Binding, transcytosis and biodistribution of anti-PECAM-1 iron oxide nanoparticles for brain-targeted delivery.

Characterize the flux of platelet-endothelial cell adhesion molecule (PECAM-1) antibody-coated superparamagnetic iron oxide nanoparticles (IONPs) across the blood-brain barrier (BBB) and its biodistribution in vitro and in vivo.Anti-PECAM-1 IONPs and IgG IONPs were prepared and characterized in house. The binding affinity of these nanoparticles was investigated using human cortical microvascular endothelial cells (hCMEC/D3). Flux assays were performed using a hCMEC/D3 BBB model. To test their immunospecificity index and biodistribution, nanoparticles were given to Sprague Dawley rats by intra-carotid infusion. The capillary depletion method was used to elucidate their distribution between the BBB and brain parenchyma.Anti-PECAM-1 IONPs were ~130 nm. The extent of nanoparticle antibody surface coverage was 63.6 ± 8.4%. Only 6.39 ± 1.22% of labeled antibody dissociated from IONPs in heparin-treated whole blood over 4 h. The binding affinity of PECAM-1 antibody (KD) was 32 nM with a maximal binding (Bmax) of 17 × 10(5) antibody molecules/cell. Anti-PECAM-1 IONP flux across a hCMEC/D3 monolayer was significantly higher than IgG IONP's with 31% of anti-PECAM-1 IONPs in the receiving chamber after 6 h. Anti-PECAM-1 IONPs showed higher concentrations in lung and brain, but not liver or spleen, than IgG IONPs after infusion.
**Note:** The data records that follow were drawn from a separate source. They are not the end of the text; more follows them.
(** The loop of [readSecretValues]. *)
Fixpoint collect_keys (at_ : string) (data : gmap string string)
    (keys : list (string * string)) (out : gmap string string) : GoError + gmap string string :=
  match keys with
  | [] => inr out
  | (target, key) :: keys' =>
      match data !! key with
      | None => inl (PlainError (at_ +:+ " has no key " +:+ q key))
      | Some value => collect_keys at_ data keys' (<[target := value]> out)
      end
  end.

Definition readSecretValues (namespace : string) (selector : SecretKeysSelector)
    : M St (GoError + gmap string string) :=
  let name := SecretKeysSelector_Name selector in
  r ← kube_get_secret namespace name;
  match r with
  | inl err => mret (inl (Wrapped (secret_path namespace name +:+ ": ") err ""))
  | inr secret =>
      keys ← range (SecretKeysSelector_Keys selector);
      mret (collect_keys (secret_path namespace name) (Secret_Data secret) keys ∅)
  end.

Definition ensureOutputSecret {S} (obj : ManagedObject S) (name key value : string)
    : M St (bool * option GoError) :=
  let ns := GetNamespace (Meta obj) in
  r ← kube_get_secret ns name;
  match r with
  | inr existing =>
      if negb (owned_by (GetUID (Meta obj)) existing) then
        mret (false, Some (not_owned_error existing))
      else if String.eqb (default "" (Secret_Data existing !! key)) value then
        mret (false, None)
      else flagged true (kube_update_secret (with_data key value existing))
  | inl err =>
      if IsNotFound err then
        match SetControllerReference (Meta obj) (new_secret ns name key value) with
        | inl err => mret (false, Some err)
        | inr secret => flagged true (kube_create_secret secret)
        end
      else mret (false, Some err)
  end.

(** ** Client scope assignments *)

Definition name_set (names : list string) : gmap string () :=
  foldl (λ m n, <[n := ()]> m) ∅ names.

Definition rep_names (l : list rep) : list string := omap (λ r, field_string r "name") l.

(** The names of the keys of [a], in the order visited, that are not keys of [b]. *)
Definition missing_from (b : gmap string ()) (a : list (string * ())) : list string :=
  filter (λ n, b !! n = None) (a.*1).

Fixpoint ids_by_name (scopes : list rep) (ids : gmap string string) : gmap string string :=
  match scopes with
  | [] => ids
  | r :: scopes' =>
      ids_by_name scopes'
        (match field_string r "name", field_string r "id" with
         | Some name, Some id => <[name := id]> ids
         | _, _ => ids
         end)
  end.
(** What a successful run did. *)
Definition mappings_post (kc : Client) (spec : GroupTypes.GroupSpec) (id : string) (changed : bool)
    (rs : list HttpRequest) : Prop :=
  let realm := TargetRealm spec in
  ∃ mappings rs0 rs1 rs2 b1 b2, rs = rs0 ++ rs1 ++ rs2 ∧
    do_post kc "GET" (role_mappings_path realm id) None out_map rs0 (inr mappings) ∧
    realm_roles_enforced kc realm id (GroupTypes.RealmRoles spec)
      (objects_of (field_list mappings "realmMappings")) b1 rs1 ∧
    client_roles_enforced kc realm id (GroupTypes.ClientRoles spec) mappings b2 rs2 ∧
    changed = b1 || b2.

Lemma mappings_wp (kc : Client) (obj : ManagedObject GroupTypes.GroupSpec) (remote : rep)
    (w : World St) :
  wp (GroupDriver_mappings kc obj remote) (λ o _ l, ∃ changed err, o = Some (changed, err) ∧
    (err = None → field_or_empty remote "id" ≠ "" ∧
       mappings_post kc (GetSpec obj) (field_or_empty remote "id") changed (requests l))) w.
Proof.
  unfold GroupDriver_mappings. cbv zeta.
  destruct (String.eqb_spec (field_or_empty remote "id") "") as [|Hid];
    [apply wp_ret; by do 2 eexists|].
  unfold try_flag. apply wp_bind. eapply wp_mono; [apply Do_wp|].
  intros ? w1 l1 (_ & [e|mappings] & -> & Hd); simpl; [apply wp_ret; by do 2 eexists|].
  unfold and_then. apply wp_bind. eapply wp_mono; [apply realm_roles_wp|].
  intros ? w2 l2 (b1 & err & -> & Hr). simpl. destruct err as [e|]; [apply wp_ret; by do 2 eexists|].
  eapply wp_mono; [apply client_roles_wp|]. intros ? w3 l3 (b & err & -> & Hc).
  do 2 eexists. split; [done|]. intros ->. destruct (Hc eq_refl) as (b2 & -> & Hc').
  split; [done|]. exists mappings, (requests l1), (requests l2), (requests l3), b1, b2.
  rewrite !requests_app. auto 10.
Qed.
End GroupSpecs.

(** ** Theorems *)

Definition sim_kc : Client :=
  mkClient (mkConfig "team/kc" "https://kc.example" "master" "password" "a" "b" "" "" false) 0.

(** C15.  Identity-provider mappers are enforced exactly.  When [PostApply] succeeds, it has
    listed the mappers of the server once; then it has created each mapper of the spec that
    the server lacks, replaced each that differs in a managed key, deleted each that the
    spec does not have, all with success and once per name, and done nothing else; and it
    reports a change exactly when the server was not in sync. *)
Theorem mappers_enforced_exactly {St} `{EnvLaws St} (kc : Client)
    (obj : ManagedObject IdentityProviderTypes.IdentityProviderSpec) (w : World St) :
  ∃ changed err w' l, IdentityProviderDriver_mappers kc obj w = (Some (changed, err), w') ∧
    trace w' = trace w ++ l ∧
    (err = None → mappers_post kc (TargetRealm (GetSpec obj))
       (IdentityProviderTypes.Alias (GetSpec obj)) (IdentityProviderTypes.Mappers (GetSpec obj))
       changed (requests l)).
Proof.
  destruct (mappers_wp kc obj w) as (l & Hl & _ & changed & err & Ho & Hp).
  eexists changed, err, _, l. split; [by apply run_eq|done].
Qed.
The capillary depletion method showed that 17±12% of the anti-PECAM-1 IONPs crossed the BBB into the brain ten minutes after infusion.PECAM-1 antibody coating significantly increased IONP flux across the hCMEC/D3 monolayer. In vivo results showed that the PECAM-1 antibody enhanced BBB association and brain parenchymal accumulation of IONPs compared to IgG. This research demonstrates the benefit of anti-PECAM-1 IONPs for association and flux across the BBB into the brain in relation to its biodistribution in peripheral organs. The results provide insight into potential application and toxicity concerns of anti-PECAM-1 IONPs in the central nervous system.